We had a bunch of birthdays in my department this month, and everyone gets a pen like it or not. Actually some of them are looking pretty nice now for a beginer. Sorry the photo is not very good.

Bill


----------



## speckle-catcher (May 20, 2004)

what's going on with the far right? is that an Exacto knife?


----------



## Slip (Jul 25, 2006)

Yea, that pen can put a hurt on you....lol. Nice job for sure.

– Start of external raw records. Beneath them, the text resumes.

(** The work of the thread once the meeting stage has returned: the
    transcribing stage returns, and the rest is the summarizing stage, which
    leaves the ledger as it finds it. *)
Lemma async_run_after_meeting st steps s1 s2 s3 :
  Controller.preparing w settings st = (Ok steps, s1) ->
  Controller.equipping w settings s1 = (Ok tt, s2) ->
  Controller.meeting w settings steps s2 = (Ok tt, s3) ->
  forall s4,
    Controller.transcribing w settings s3 = (Ok tt, s4) ->
    Controller._async_run w settings st = Controller.summarizing w settings s4
    /\ transcript (snd (Controller._async_run w settings st)) = transcript s4.
Proof.
  intros Hp He Hm s4 Ht.
  assert (E : Controller._async_run w settings st
              = Controller.summarizing w settings s4).
  { unfold Controller._async_run.
    rewrite (bind_of_ok _ _ _ Hp). cbv beta.
    rewrite (bind_of_ok _ _ _ He). cbv beta.
    rewrite (bind_of_ok _ _ _ Hm). cbv beta.
    now rewrite (bind_of_ok _ _ _ Ht). }
  split; [exact E|]. rewrite E. apply summarizing_keeps_ledger.
Qed.


Lemma placeholder_stripped e :
  PyStr.strip (Controller.placeholder e) = Controller.placeholder e.
Proof.
  unfold Controller.placeholder.
  change ("[Transcription unavailable: " ++ exn_str e ++ "]")%string
    with (String "[" ("Transcription unavailable: " ++ (exn_str e ++ "]")))%string.
  rewrite <- append_assoc.
  apply strip_delimited; reflexivity.
Qed.

(** C6. If the transcription raises in the Transcribing stage of a run
    (the stages before it have returned), the work of the thread does not
    abort: the transcribing stage returns, the ledger has gained exactly one
    entry, the candidate's name followed by the placeholder
    [[Transcription unavailable: ...]] that carries the text of the
    exception, and the run goes on with the summarizing stage from there:
    what is left of it is that stage, which adds no entry. *)
Theorem transcription_failure_gives_placeholder_entry
    (steps : list InterviewStep) (st s1 s2 s3 s3' : State) (e : exn) :
  Controller.preparing w settings st = (Ok steps, s1) ->
  Controller.equipping w settings s1 = (Ok tt, s2) ->
  Controller.meeting w settings steps s2 = (Ok tt, s3) ->
  Transcript.transcribe_audio w (audio_output_path settings) s3
  = (Raise e, s3') ->
  exists s4,
    Controller.transcribing w settings s3 = (Ok tt, s4)
    /\ tm_entries (transcript s4)
       = tm_entries (transcript s3)
         ++ [(candidate_name settings ++ ": "
              ++ "[Transcription unavailable: " ++ exn_str e ++ "]")%string]
    /\ Controller._async_run w settings st
       = Controller.summarizing w settings s4
    /\ tm_entries (transcript (snd (Controller._async_run w settings st)))
       = tm_entries (transcript s3)
         ++ [(candidate_name settings ++ ": "
              ++ "[Transcription unavailable: " ++ exn_str e ++ "]")%string].
Proof.
  intros Hp He Hm H.
  destruct (transcribing_returns s3) as (text & s4 & Ht & E4 & Hx).
  rewrite H in Hx. subst text.
  destruct (async_run_after_meeting _ Hp He Hm Ht) as (Erun & Etr).
  assert (E : tm_entries (transcript s4)
              = tm_entries (transcript s3)
                ++ [(candidate_name settings ++ ": "
                     ++ "[Transcription unavailable: " ++ exn_str e ++ "]")%string]).
  { rewrite E4. unfold Transcript.line. now rewrite placeholder_stripped. }
  exists s4. split; [exact Ht|]. split; [exact E|]. split; [exact Erun|].
  now rewrite Etr.
Qed.


(** Without a key the generation call raises at once, the same exception
    whatever the prompt: no request is made, nothing changes. *)
Lemma generate_without_key config :
  api_key config = None \/ api_key config = Some "" ->
  exists e,
    exn_class_of e = LLMClientError
    /\ forall prompt n st,
         LLMClient.generate w config prompt n st = (Raise e, st).
Proof.
  intros Hk.
  assert (Hr : exists e, LLMClient._require_api_key config = Raise e
                         /\ exn_class_of e = LLMClientError).
  { unfold LLMClient._require_api_key. destruct Hk as [-> | ->]; simpl; eauto. }
  destruct Hr as (e & Hr & Hc).
  unfold LLMClient.generate, LLMClient._generate_openai,
    LLMClient._generate_anthropic, LLMClient._generate_google.
  destruct (String.eqb (PyStr.lower (provider config)) "openai");
    [exists e; split; [exact Hc|]; intros; unfold bind, lift; now rewrite Hr|].
  destruct (String.eqb (PyStr.lower (provider config)) "anthropic");
    [exists e; split; [exact Hc|]; intros; unfold bind, lift; now rewrite Hr|].
  destruct (String.eqb (PyStr.lower (provider config)) "google"
            || String.eqb (PyStr.lower (provider config)) "gemini"
            || String.eqb (PyStr.lower (provider config)) "google-genai");
    [exists e; split; [exact Hc|]; intros; unfold bind, lift; now rewrite Hr|].
  eexists. split; [|intros; reflexivity]. reflexivity.
Qed.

Good gifts for anyone at any time.


----------



## bill (May 21, 2004)

Nice selection


----------



## Viking48 (Jan 24, 2006)

Bet that's hard to write with. Nice job on the pens.


----------



## Be Young (Jun 16, 2004)

I have a bad habit of going to Woodcraft and trying out different pen kits.
The one on the right is a 4 in 1 tool, the handle holds 2 screwdriver bits, a pen and the knife. It's pretty sharp too, I dug a deep splinter out of my hand with it.

QUOTE=speckle-catcher;3690601]what's going on with the far right? is that an Exacto knife?[/QUOTE]


----------



## PenMakerWillie (Nov 5, 2008)

Very nice.


----------